Les préparatifs de la soirée musicale avancèrent sans accroc.
'Si nous avions essayé de monter un tel événement au Japon, nous aurions eu bien du mal à rassembler des interprètes. Dans une société qui érigeait la modestie en vertu, on évitait de se mettre en avant, même quand on avait confiance en ses capacités. Mais ici, dans l'Empire, ce n'est pas du tout la même chose.'
'La noblesse a toujours aimé organiser des concerts et ce genre de réjouissances. Ils ne se contentent pas d'inviter des musiciens, ils jouent eux-mêmes d'instruments et chantent. D'ailleurs, ce n'est pas seulement la musique : ils apportent leurs propres poèmes à lire à voix haute, écrivent des scénarios et jouent de courtes pièces. À cette époque, sans internet ni télévision, le divertissement devait être créé par les gens eux-mêmes. Comme les représentations professionnelles étaient rares, le niveau d'exigence n'était pas bien haut, ou plutôt, même si l'on était un peu maladroit, on n'était pas critiqué pour autant. Tout le monde est très décontracté.'
'Du coup, avec juste un coup de fil, pas mal de gens qui savaient chanter ou jouer d'un instrument se sont réunis. Nous avons négocié avec l'école et obtenu la salle de musique après les cours. On ne peut pas vraiment l'annoncer officiellement, mais ils ferment les yeux si on apporte à manger et à boire, alors nous avons décidé d'y glisser en cachette quelques en-cas. Après tout, nos camarades qui ne se produisent pas, ceux qui sont juste là pour écouter, s'ennuieraient sinon. Même s'ils sont nobles, les étudiants restent de petits monstres affamés.'
'Nous avons essayé de caler la date en fonction de Renat, ce mignon garçon distant, mais il a catégoriquement dit qu'il avait « zéro » jour de libre. Du coup, nous avons décidé que s'il avait du temps le jour J, il serait le bienvenu pour nous rejoindre en invité de dernière minute après le spectacle.'
'Pendant que nous réglions ça, le bruit a couru dans les autres classes, et il semblerait que l'assistance grossisse.'
…
Le prince Mikhail en avait également entendu parler, et lorsqu'il croisa Ekaterina pendant la pause déjeuner, il lui dit qu'il avait hâte d'y assister. Il semblait bien décidé à venir écouter.

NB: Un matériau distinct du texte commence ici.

(* ===== verification/Hash.v ===== *)
(** * lib/kernel/hash.c: definitions

    A table is an array of buckets.  A bucket is a [struct list], which the
    refinement of list.c allows to be modelled by the sequence of its elements;
    [list_remove] unlinks an element from the bucket that holds it.  [malloc]
    may fail: where the code calls it, its success is an argument. *)

From stdpp Require Import base numbers list.
From S2P Require Import Prelude.
Local Open Scope Z_scope.

Definition MIN_ELEMS_PER_BUCKET : Z := 1.
Definition BEST_ELEMS_PER_BUCKET : Z := 2.
Definition MAX_ELEMS_PER_BUCKET : Z := 4.

Record hash (E : Type) := Hash {
  elem_cnt : Z; bucket_cnt : Z; buckets : list (list E) }.
Arguments Hash {E}. Arguments elem_cnt {E}. Arguments bucket_cnt {E}. Arguments buckets {E}.

(** An iterator: the index of the current bucket and the position in it; the
    sentinel [list_head] is position -1 and [None] is a null pointer. *)
Record hash_iterator := HashIterator { it_bucket : Z; it_elem : option Z }.

Definition turn_off_least_1bit (x : Z) : Z := Z.land x (u32 (x - 1)).
Definition is_power_of_2 (x : Z) : bool := negb (x =? 0) && (turn_off_least_1bit x =? 0).
Fixpoint power_of_2_loop (fuel : nat) (x : Z) : outcome Z :=
  match fuel with
  | O => NoFuel
  | S fuel => if is_power_of_2 x then Ret x else power_of_2_loop fuel (turn_off_least_1bit x)
  end.

Section table.
  Context {E : Type} `{!EqDecision E} (hash_fn : E → Z) (less : E → E → bool).
  Implicit Types (h : hash E) (e new : E) (bucket : list E).

Definition get_bucket h (idx : Z) : outcome (list E) :=
  match buckets h !! Z.to_nat idx with Some b => Ret b | None => Panic end.
Definition set_bucket h (idx : Z) (b : list E) : hash E :=
  Hash (elem_cnt h) (bucket_cnt h) (<[Z.to_nat idx := b]> (buckets h)).

Definition find_bucket h e : Z := Z.land (hash_fn e) (u32 (bucket_cnt h - 1)).
Fixpoint find_elem bucket e : option E :=
  match bucket with
  | [] => None
  | hi :: bucket =>
      if negb (less hi e) && negb (less e hi) then Some hi else find_elem bucket e
  end.
Definition insert_elem h (idx : Z) e : outcome (hash E) :=
  let h := Hash (u32 (elem_cnt h + 1)) (bucket_cnt h) (buckets h) in
  try b <- get_bucket h idx; Ret (set_bucket h idx (e :: b)).
Definition unlink (bs : list (list E)) e : list (list E) := filter (λ x, x ≠ e) <$> bs.
Definition remove_elem h e : hash E :=
  Hash (u32 (elem_cnt h - 1)) (bucket_cnt h) (unlink (buckets h) e).

(** The inner loop of [rehash]: every element of an old bucket, in order, is
    unlinked and pushed in front of its new bucket. *)
Fixpoint rehash_bucket h (old_bucket : list E) : outcome (hash E) :=
  match old_bucket with
  | [] => Ret h
  | e :: old_bucket =>
      let idx := find_bucket h e in
      try b <- get_bucket h idx;
      rehash_bucket (set_bucket h idx (e :: b)) old_bucket
  end.
Fixpoint rehash_loop h (old_buckets : list (list E)) : outcome (hash E) :=
  match old_buckets with
  | [] => Ret h
  | old_bucket :: old_buckets =>
      try h <- rehash_bucket h old_bucket; rehash_loop h old_buckets
  end.
Definition rehash (malloc_ok : bool) h : outcome (hash E) :=
  let new_bucket_cnt := elem_cnt h / BEST_ELEMS_PER_BUCKET in
  let new_bucket_cnt := if new_bucket_cnt <? 4 then 4 else new_bucket_cnt in
  try new_bucket_cnt <- power_of_2_loop 33 new_bucket_cnt;
  if new_bucket_cnt =? bucket_cnt h then Ret h
  else if negb malloc_ok then Ret h
  else rehash_loop
         (Hash (elem_cnt h) new_bucket_cnt (replicate (Z.to_nat new_bucket_cnt) []))
         (buckets h).

(** [hash_clear]: the elements handed to DESTRUCTOR, in order, and the table. *)
Fixpoint clear_bucket (destructor : bool) bucket : list E :=
  if destructor then
    match bucket with [] => [] | e :: bucket => e :: clear_bucket destructor bucket end
  else [].
Fixpoint clear_loop (destructor : bool) (bs : list (list E)) : list E * list (list E) :=
  match bs with
  | [] => ([], [])
  | b :: bs => let '(d, bs) := clear_loop destructor bs in (clear_bucket destructor b ++ d, [] :: bs)
  end.
Definition hash_clear h (destructor : bool) : list E * hash E :=
  let '(d, bs) := clear_loop destructor (buckets h) in (d, Hash 0 (bucket_cnt h) bs).
(** [junk]: the four buckets as [malloc] returned them. *)
Definition hash_init (malloc_ok : bool) (junk : list (list E)) : option (hash E) :=
  let h := Hash 0 4 junk in
  if malloc_ok then Some (snd (hash_clear h false)) else None.
Definition hash_destroy h (destructor : bool) : list E :=
  if destructor then fst (hash_clear h destructor) else [].

Definition hash_insert (malloc_ok : bool) h new : outcome (option E * hash E) :=
  let idx := find_bucket h new in
  try bucket <- get_bucket h idx;
  let old := find_elem bucket new in
  try h <- (match old with None => insert_elem h idx new | Some _ => Ret h end);
  try h <- rehash malloc_ok h;
  Ret (old, h).
Definition hash_replace (malloc_ok : bool) h new : outcome (option E * hash E) :=
  let idx := find_bucket h new in
  try bucket <- get_bucket h idx;
  let old := find_elem bucket new in
  let h := match old with Some old => remove_elem h old | None => h end in
  try h <- insert_elem h idx new;
  try h <- rehash malloc_ok h;
  Ret (old, h).
Definition hash_find h e : outcome (option E) :=
  try bucket <- get_bucket h (find_bucket h e); Ret (find_elem bucket e).
Definition hash_delete (malloc_ok : bool) h e : outcome (option E * hash E) :=
  try bucket <- get_bucket h (find_bucket h e);
  match find_elem bucket e with
  | Some found => try h <- rehash malloc_ok (remove_elem h found); Ret (Some found, h)
  | None => Ret (None, h)
  end.

(** [hash_apply]: the elements ACTION is called on, in order. *)
Fixpoint apply_bucket bucket : list E :=
  match bucket with [] => [] | elem :: next => elem :: apply_bucket next end.
Fixpoint hash_apply_loop (bs : list (list E)) : list E :=
  match bs with [] => [] | b :: bs => apply_bucket b ++ hash_apply_loop bs end.
Definition hash_apply h : list E := hash_apply_loop (buckets h).

Definition hash_first h : hash_iterator := HashIterator 0 (Some (-1)).
(** The [while] of [hash_next], with the bucket and the position in it. *)
Fixpoint hash_next_loop (fuel : nat) h (i : Z) (pos : Z) : outcome hash_iterator :=
  match fuel with
  | O => NoFuel
  | S fuel =>
      try b <- get_bucket h i;
      if pos =? Z.of_nat (length b) then
        let i := i + 1 in
        if bucket_cnt h <=? i then Ret (HashIterator i None)
        else hash_next_loop fuel h i 0
      else Ret (HashIterator i (Some pos))
  end.
Definition hash_cur h (i : hash_iterator) : outcome (option E) :=
  match it_elem i with
  | None => Ret None
  | Some pos =>
      try b <- get_bucket h (it_bucket i);
      match b !! Z.to_nat pos with Some e => Ret (Some e) | None => Panic end
  end.
Definition hash_next h (i : hash_iterator) : outcome (option E * hash_iterator) :=
  match it_elem i with
  | None => Panic
  | Some pos =>
      try i <- hash_next_loop (S (length (buckets h))) h (it_bucket i) (pos + 1);
      try e <- hash_cur h i;
      Ret (e, i)
  end.

Definition hash_size h : Z := elem_cnt h.
Definition hash_empty h : bool := elem_cnt h =? 0.
End table.

(** ** Sample hash functions *)
Definition FNV_32_PRIME : Z := 16777619.
Definition FNV_32_BASIS : Z := 2166136261.
Fixpoint hash_bytes_loop (hash : Z) (buf : list Z) : Z :=
  match buf with
  | [] => hash
  | c :: buf => hash_bytes_loop (Z.lxor (u32 (hash * FNV_32_PRIME)) c) buf
  end.
Definition hash_bytes (buf : list Z) : Z := hash_bytes_loop FNV_32_BASIS buf.
(** [s]: the bytes at S; the string ends at the first zero byte. *)
Fixpoint hash_string_loop (hash : Z) (s : list Z) : outcome Z :=
  match s with
  | [] => Panic
  | c :: s =>
      if c =? 0 then Ret hash
      else hash_string_loop (Z.lxor (u32 (hash * FNV_32_PRIME)) c) s
  end.
Definition hash_string (s : list Z) : outcome Z := hash_string_loop FNV_32_BASIS s.
(** The four bytes of an [int] in memory, little-endian. *)
Definition int_bytes (i : Z) : list Z :=
  (λ k, u8 (Z.shiftr (u32 i) (8 * k))) <$> [0; 1; 2; 3].
Definition hash_int (i : Z) : Z := hash_bytes (int_bytes i).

« Je me souviens de toi chantant avec Flora sur le bateau rapide. J'ai trouvé ta voix jolie, à ce moment-là. »
« Nous prévoyons justement d'interpréter ce morceau. Comme tu l'as déjà entendu, tu vas sûrement t'ennuyer. »
« J'avais envie de l'entendre à nouveau, donc ça me fait plaisir. Ce morceau m'est resté en tête. Les membres d'équipage du bateau rapide le fredonnaient. »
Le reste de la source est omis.